The problem >> Restate the entries below word for word, leaving nothing out.

Record excerpts >>

=== Begin Enclosure ===

Lemma bind_listener_wp d0 d1 path len a Q :
  during d0 d1 None None -> bound_name path = bound_name (socket_path (process d1)) ->
  take (Z.to_nat (len - SUN_PATH_OFFSET)) path = a -> bound_name a = bound_name path ->
  (forall fd d', 0 <= fd -> during d0 d' (Some fd) (Some a) -> same_flags d1 d' -> Q fd d') ->
  (forall d', during d0 d' None None -> same_flags d1 d' -> 0 < sys_errno (world d') -> Q (-1) d') ->
  owp (bind_listener path len) Q d1.
Proof.
  intros H1 Hname Ha Hna Hok Hbad. unfold bind_listener.
  apply owp_bind, owp_dsys. cbv beta. pose proof (sys_socket_ok (world d1)) as Hs.
  destruct (sys_socket (world d1)) as [fd w]. cbn [fst snd] in *. destruct (Z.ltb_spec fd 0) as [Hfd|Hfd].
  { apply owp_ret. destruct Hs as [He Hk]. apply Hbad; [by eapply during_keeps|done|done]. }
  pose proof (during_socket _ _ _ _ _ H1 Hs) as H2.
  assert (Hclose : forall d3, during d0 d3 (Some fd) None -> same_flags d1 d3 ->
    0 < sys_errno (world d3) -> owp (dsys_ (sys_close fd);; mret (-1)) Q d3).
  { intros d3 H3 F3 He. apply owp_bind, owp_dsys_, owp_ret.
    apply Hbad; [by eapply during_close|done|]. by apply sys_close_ok. }
  apply owp_bind. eapply set_nonblocking_cloexec_wp; [exact H2|..].
  2: { intros d3 H3 E3 He. cbn [Z.ltb Z.compare]. apply Hclose; [done| |done].
       intros h. by rewrite E3. }
  intros d3 H3 E3. cbn [Z.ltb Z.compare]. apply owp_bind. eapply unlink_socket_during; [exact H3|].
  intros d4 H4 E4. apply owp_bind, owp_dsys. cbv beta.
  assert (F4 : process d4 = process d1) by (by rewrite E4, E3).
  pose proof (sys_bind_ok fd path len (world d4)) as Hb.
  destruct (sys_bind fd path len (world d4)) as [rb w4]. cbn [fst snd] in *.
  (* the way back *)
  assert (Hback : forall b d5, during d0 d5 (Some fd) b -> process d5 = process d1 ->
    0 < sys_errno (world d5) ->
    owp (saved_errno ← oget (fun d => sys_errno (world d)); dsys_ (sys_close fd);; unlink_socket;;
         dsys_ (set_errno saved_errno);; mret (-1)) Q d5).
  { intros b d5 H5 E5 He. apply owp_bind, owp_get. apply owp_bind, owp_dsys_.
    apply owp_bind. eapply unlink_socket_during.
    { by eapply during_close. }
    intros d6 H6 E6. apply owp_bind, owp_dsys_, owp_ret.
    destruct (set_errno_ok (sys_errno (world d5)) (world d6)) as [E Hk].
    apply Hbad; [by eapply during_keeps| |by cbn; rewrite E].
    intros h. cbn. rewrite E6. cbn. by rewrite E5. }
  destruct (Z.ltb_spec rb 0) as [Hrb|Hrb].
  { apply owp_bind, owp_ret. rewrite (proj2 (Z.ltb_lt rb 0) Hrb). destruct Hb as [He Hk].
    apply (Hback None); [by eapply during_keeps|done|done]. }
  assert (H5 : during d0 (d4 <| world := w4 |>) (Some fd) (Some a)).
  { rewrite <- Ha in Hna. rewrite <- Ha. apply (during_bound _ _ _ _ _ _ _ H4) with fd; [|done..].
    by rewrite F4. }
  apply owp_bind, owp_dsys. cbv beta.
  pose proof (sys_listen_ok fd MAX_CLIENTS (world (d4 <| world := w4 |>))) as Hli.
  destruct (sys_listen fd MAX_CLIENTS _) as [rl w5]. cbn [fst snd] in *. destruct Hli as [He Hk].
  pose proof (during_keeps _ _ _ _ _ H5 Hk) as H6. destruct (Z.ltb_spec rl 0) as [Hrl|Hrl].
  - apply (Hback (Some a)); [done|done|by apply He].
  - apply owp_ret, Hok; [done|done|]. intros h. cbn. by rewrite F4.
Qed.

=== End Enclosure ===

Answer box >>
Lemma bind_listener_wp d0 d1 path len a Q :
  during d0 d1 None None -> bound_name path = bound_name (socket_path (process d1)) ->
  take (Z.to_nat (len - SUN_PATH_OFFSET)) path = a -> bound_name a = bound_name path ->
  (forall fd d', 0 <= fd -> during d0 d' (Some fd) (Some a) -> same_flags d1 d' -> Q fd d') ->
  (forall d', during d0 d' None None -> same_flags d1 d' -> 0 < sys_errno (world d') -> Q (-1) d') ->
  owp (bind_listener path len) Q d1.
Proof.
  intros H1 Hname Ha Hna Hok Hbad. unfold bind_listener.
  apply owp_bind, owp_dsys. cbv beta. pose proof (sys_socket_ok (world d1)) as Hs.
  destruct (sys_socket (world d1)) as [fd w]. cbn [fst snd] in *. destruct (Z.ltb_spec fd 0) as [Hfd|Hfd].
  { apply owp_ret. destruct Hs as [He Hk]. apply Hbad; [by eapply during_keeps|done|done]. }
  pose proof (during_socket _ _ _ _ _ H1 Hs) as H2.
  assert (Hclose : forall d3, during d0 d3 (Some fd) None -> same_flags d1 d3 ->
    0 < sys_errno (world d3) -> owp (dsys_ (sys_close fd);; mret (-1)) Q d3).
  { intros d3 H3 F3 He. apply owp_bind, owp_dsys_, owp_ret.
    apply Hbad; [by eapply during_close|done|]. by apply sys_close_ok. }
  apply owp_bind. eapply set_nonblocking_cloexec_wp; [exact H2|..].
  2: { intros d3 H3 E3 He. cbn [Z.ltb Z.compare]. apply Hclose; [done| |done].
       intros h. by rewrite E3. }
  intros d3 H3 E3. cbn [Z.ltb Z.compare]. apply owp_bind. eapply unlink_socket_during; [exact H3|].
  intros d4 H4 E4. apply owp_bind, owp_dsys. cbv beta.
  assert (F4 : process d4 = process d1) by (by rewrite E4, E3).
  pose proof (sys_bind_ok fd path len (world d4)) as Hb.
  destruct (sys_bind fd path len (world d4)) as [rb w4]. cbn [fst snd] in *.
  (* the way back *)
  assert (Hback : forall b d5, during d0 d5 (Some fd) b -> process d5 = process d1 ->
    0 < sys_errno (world d5) ->
    owp (saved_errno ← oget (fun d => sys_errno (world d)); dsys_ (sys_close fd);; unlink_socket;;
         dsys_ (set_errno saved_errno);; mret (-1)) Q d5).
  { intros b d5 H5 E5 He. apply owp_bind, owp_get. apply owp_bind, owp_dsys_.
    apply owp_bind. eapply unlink_socket_during.
    { by eapply during_close. }
    intros d6 H6 E6. apply owp_bind, owp_dsys_, owp_ret.
    destruct (set_errno_ok (sys_errno (world d5)) (world d6)) as [E Hk].
    apply Hbad; [by eapply during_keeps| |by cbn; rewrite E].
    intros h. cbn. rewrite E6. cbn. by rewrite E5. }
  destruct (Z.ltb_spec rb 0) as [Hrb|Hrb].
  { apply owp_bind, owp_ret. rewrite (proj2 (Z.ltb_lt rb 0) Hrb). destruct Hb as [He Hk].
    apply (Hback None); [by eapply during_keeps|done|done]. }
  assert (H5 : during d0 (d4 <| world := w4 |>) (Some fd) (Some a)).
  { rewrite <- Ha in Hna. rewrite <- Ha. apply (during_bound _ _ _ _ _ _ _ H4) with fd; [|done..].
    by rewrite F4. }
  apply owp_bind, owp_dsys. cbv beta.
  pose proof (sys_listen_ok fd MAX_CLIENTS (world (d4 <| world := w4 |>))) as Hli.
  destruct (sys_listen fd MAX_CLIENTS _) as [rl w5]. cbn [fst snd] in *. destruct Hli as [He Hk].
  pose proof (during_keeps _ _ _ _ _ H5 Hk) as H6. destruct (Z.ltb_spec rl 0) as [Hrl|Hrl].
  - apply (Hback (Some a)); [done|done|by apply He].
  - apply owp_ret, Hok; [done|done|]. intros h. cbn. by rewrite F4.
Qed.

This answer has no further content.